Particularly notable was Clinton's declaration that she would be "trying to fix NAFTA by making it clear that we'll have core labour and environmental standards in the agreement."
Uh, Hillary, NAFTA was reopened by the Clinton administration in 1993 to include side deals on the environment and labour. Subsequently, the NAFTA environment commission was established in Montreal, while the labour commission was located in Dallas. NAFTA is considered one of Bill Clinton's signature achievements.
No doubt, both Clinton and Obama were playing to the galleries in Ohio, a hard-pressed industrial state hit by layoffs. Perhaps this is merely campaign posturing, but the fact remains that the two remaining serious Democratic candidates both said NAFTA would be reopened, and possibly cancelled on six months notice.
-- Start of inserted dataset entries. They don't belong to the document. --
(** [d[k] = v]: an existing key keeps its place, a new one goes last. *)
Fixpoint set {V : Type} (k : pystr) (v : V) (d : dict V) : dict V :=
  match d with
  | [] => [(k, v)]
  | (k', v') :: d' =>
    if Str.eqb k k' then (k', v) :: d' else (k', v') :: set k v d'
  end.

Definition keys {V : Type} (d : dict V) : list pystr := map fst d.

End Dict.
Import Dict.

(** What [json.loads] returns. *)
Inductive json : Type :=
| JNull
| JBool (b : bool)
| JInt (z : Z)
| JFloat (f : float)
| JStr (s : pystr)
| JArr (l : list json)
| JObj (d : list (pystr * json)).

(* ================================================================== *)
(** * The interpreter's tables and the collaborators *)

(** What the code takes from the interpreter and its standard library and
    that is given by tables or parsers outside the repository. *)
Class Builtins : Type := {
  (** [str.lower] and [str.upper] *)
  str_lower : pystr -> pystr;
  str_upper : pystr -> pystr;
  (** [Py_UNICODE_TODECIMAL]: the digit value of a decimal digit; the class
      [\d] of a pattern and the digits [float] reads. *)
  unicode_decimal : N -> option N;
  (** [float(s)] on the strings that are not of the plain shape [ddd] or
      [ddd.ddd] (signs, exponents, padding, [inf], [nan]); [None] stands
      for [ValueError]. *)
  float_of_other_str : pystr -> option float;
  (** [json.loads]; [None] stands for [json.JSONDecodeError]. *)
  json_loads : pystr -> option json;
  (** The format specifications [:.0f] and [:.1f]. *)
  format_0f : float -> pystr;
  format_1f : float -> pystr;
  (** [str(x)] for a float and for an int, as a replacement field without
      a format specification renders them. *)
  float_str : float -> pystr;
  int_str : Z -> pystr
}.

(** services/llm_service.py.  A request to the generation backend: the
    prompt, the system prompt, the task type that selects the model, and
    the sampling temperature. *)
Record llm_request : Type := {
  prompt : pystr;
  system : option pystr;
  task_type : string;
  temperature : float
}.

(** What comes of the HTTP exchange with the backend: the text of the
    response, stripped, or a failure of any kind. *)
Inductive llm_answer : Type :=
| Answer (text : pystr)
| Failure (reason : string).

Class LLMService : Type := {
  post : llm_request -> llm_answer
}.

(** [LLMService.generate]: every failure is raised again as a
    [RuntimeError]. *)
Definition generate {llm : LLMService} (request : llm_request)
    : Result pystr :=
  match post request with
  | Answer text => Ok text
  | Failure reason => Raise (RuntimeError reason)
  end.

(** One search result: [{title, link, snippet}]. *)
Record search_hit : Type := {
  title : pystr;
  link : pystr;
  snippet : pystr
}.

(** The search tool handed to the searcher agent. *)
Class SearchTool : Type := {
  search_product_price : pystr -> Result (list search_hit)
}.

(** The restricted interpreter behind [CodeExecutor]: whether a run is cut
    short (rejected by the restriction policy, or timed out) before the
    program's own result is available, and with what error text. *)
Class Sandbox : Type := {
  interrupted : option string
}.

(* ================================================================== *)
(** * domain/enums.py *)

Module Enums.

Inductive ExpenseCategory : Type :=
| FOOD | TRANSPORT | UTILITIES | ENTERTAINMENT | HEALTH
| EDUCATION | SHOPPING | HOUSING | PERSONAL | OTHER.

Definition all_categories : list ExpenseCategory :=
  [FOOD; TRANSPORT; UTILITIES; ENTERTAINMENT; HEALTH;
   EDUCATION; SHOPPING; HOUSING; PERSONAL; OTHER].

Definition category_eqb (a b : ExpenseCategory) : bool :=
  match a, b with
  | FOOD, FOOD | TRANSPORT, TRANSPORT | UTILITIES, UTILITIES
  | ENTERTAINMENT, ENTERTAINMENT | HEALTH, HEALTH | EDUCATION, EDUCATION
  | SHOPPING, SHOPPING | HOUSING, HOUSING | PERSONAL, PERSONAL
  | OTHER, OTHER => true
  | _, _ => false
  end.

(** [category.value] *)
Definition value (c : ExpenseCategory) : pystr :=
  match c with
  | FOOD => py "FOOD"
  | TRANSPORT => py "TRANSPORT"
  | UTILITIES => py "UTILITIES"
  | ENTERTAINMENT => py "ENTERTAINMENT"
  | HEALTH => py "HEALTH"
  | EDUCATION => py "EDUCATION"
  | SHOPPING => py "SHOPPING"
  | HOUSING => py "HOUSING"
  | PERSONAL => py "PERSONAL"
  | OTHER => py "OTHER"
  end.

(** [ExpenseCategory(s)]: the member whose value is [s], else [ValueError]. *)
Definition of_value (s : pystr) : Result ExpenseCategory :=
  match find (fun c => Str.eqb s (value c)) all_categories with
  | Some c => Ok c
  | None => Raise (ValueError "not a valid ExpenseCategory")
  end.

(** The keyword table of [from_keywords], in the order it is written. *)
Definition keywords_map : list (ExpenseCategory * list pystr) :=
  [ (FOOD,
     map py
      [ "market"; "yemek"; "ekmek"; "gÄ±da"; "restaurant"; "kafe"; "kahve";
        "starbucks"; "migros"; "carrefour"; "a101"; "pizza"; "dominos" ]);
    (TRANSPORT,
     map py
      [ "benzin"; "yakÄ±t"; "otobÃ¼s"; "metro"; "taksi"; "uber"; "araÃ§";
        "uÃ§ak"; "bilet"; "pegasus"; "thy"; "transfer" ]);
    (UTILITIES,
     map py
      [ "elektrik"; "su"; "gaz"; "internet"; "telefon"; "fatura"; "doÄŸalgaz" ]);
    (ENTERTAINMENT,
     map py
      [ "sinema"; "film"; "konser"; "tiyatro"; "oyun"; "netflix"; "spotify";
        "abonel"; "disney" ]);
    (HEALTH,
     map py
      [ "doktor"; "hastane"; "eczane"; "ilaÃ§"; "saÄŸlÄ±k" ]);
    (EDUCATION,
     map py
      [ "kitap"; "kurs"; "eÄŸitim"; "okul"; "ders"; "udemy"; "coursera" ]);
    (SHOPPING,
     map py
      [ "giyim"; "kÄ±yafet"; "ayakkabÄ±"; "alÄ±ÅŸveriÅŸ"; "laptop";
        "bilgisayar"; "telefon"; "mouse"; "klavye"; "monitÃ¶r"; "kamera";
        "kulaklÄ±k"; "macbook"; "iphone"; "samsung"; "apple"; "logitech";
        "asus"; "msi"; "lenovo"; "dell"; "hp"; "razer"; "keychron"; "anker";
        "teknosa"; "vatan"; "mediamarkt"; "hepsiburada"; "trendyol";
        "amazon"; "n11"; "gittigidiyor"; "usb"; "disk"; "hard"; "ssd"; "ram";
        "ekran"; "tablet"; "ipad"; "airpods"; "Ã§anta"; "kÄ±lÄ±f";
        "aksesuar"; "hub"; "adapter"; "kablo"; "ÅŸarj"; "powerbank";
        "trackpad"; "webcam"; "mikrofon" ]);
    (HOUSING,
     map py
      [ "kira"; "rent"; "ev"; "mobilya"; "otel"; "konaklama"; "hilton";
        "hertz"; "kiralama" ]);
    (PERSONAL,
     map py
      [ "kuafÃ¶r"; "berber"; "gÃ¼zellik"; "spa"; "masaj" ]) ].

(** [any(kw in text_lower for kw in keywords)] *)
Definition keyword_hit (text_lower : pystr) (keywords : list pystr) : bool :=
  existsb (fun kw => contains kw text_lower) keywords.

(** The loop of [from_keywords] over a keyword table. *)
Fixpoint first_hit (text_lower : pystr)
    (table : list (ExpenseCategory * list pystr)) : ExpenseCategory :=
  match table with
  | [] => OTHER
  | (category, keywords) :: table' =>
    if keyword_hit text_lower keywords then category
    else first_hit text_lower table'
  end.

(** [ExpenseCategory.from_keywords] *)
Definition from_keywords {B : Builtins} (text : pystr) : ExpenseCategory :=
  let text_lower := str_lower text in
  first_hit text_lower keywords_map.

(** [ExpenseCategory.get_emoji]; the literals are the code points of the
    source file. *)
Definition get_emoji (c : ExpenseCategory) : pystr :=
  match c with
  | FOOD => [287; 376; 8221]
  | TRANSPORT => [287; 376; 353; 8212]
  | UTILITIES => [287; 376; 8217; 161]
  | ENTERTAINMENT => [287; 376; 172]
  | HEALTH => [287; 376; 165]
  | EDUCATION => [287; 376; 8220; 353]
  | SHOPPING => [287; 376; 8250; 239; 184]
  | HOUSING => [287; 376; 160]
  | PERSONAL => [287; 376; 8217; 8225]
  | OTHER => [287; 376; 8220; 166]
  end%N.

Inductive BudgetStatus : Type :=
| HEALTHY | WARNING | OVER_BUDGET | UNKNOWN.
And what was the reaction in Ottawa the next day? There was none.
At Question Period, the Liberals, the Bloc Quebecois and the NDP all ignored the issue. Liberal leader Stephane Dion, having announced he would not oppose this week's federal budget, spent his time denouncing it. Stephen Harper simply blew him off, saying he had zero credibility, referring him to a mirthful Rick Mercer sketch from the night before. In subsequent rounds, the Liberals also found time to ask two questions about Brian Mulroney declining the ethic committee's invitation to reappear before it, declaring this to be a national outrage.
About Clinton and Obama sabre-rattling on NAFTA, there was not a word in the House. It's not as if Harper and Trade Minister David Emerson weren't primed and ready. They were expecting questions, indeed hoping for them. (Subsequently, Emerson made headlines on his own, declaring that if NAFTA were reopened, Canada would be reopening the energy chapter along with it. Message:We have oil.)
Perhaps the Liberals did not want to embarrass either Clinton or Obama, since they wish the Democrats well in the race against the Republicans. Perhaps they saw these threats as mere campaign rhetoric.
But the fact remains that both Democracts threatened to tear up America's trade agreement with Canada and Mexico. The official opposition, no less than the government, is the guardian of the national interest. The national interest dictated that hard questions be raised at the first opportunity in the House. That they weren't is evidence of how Parliament can be completely disconnected from reality.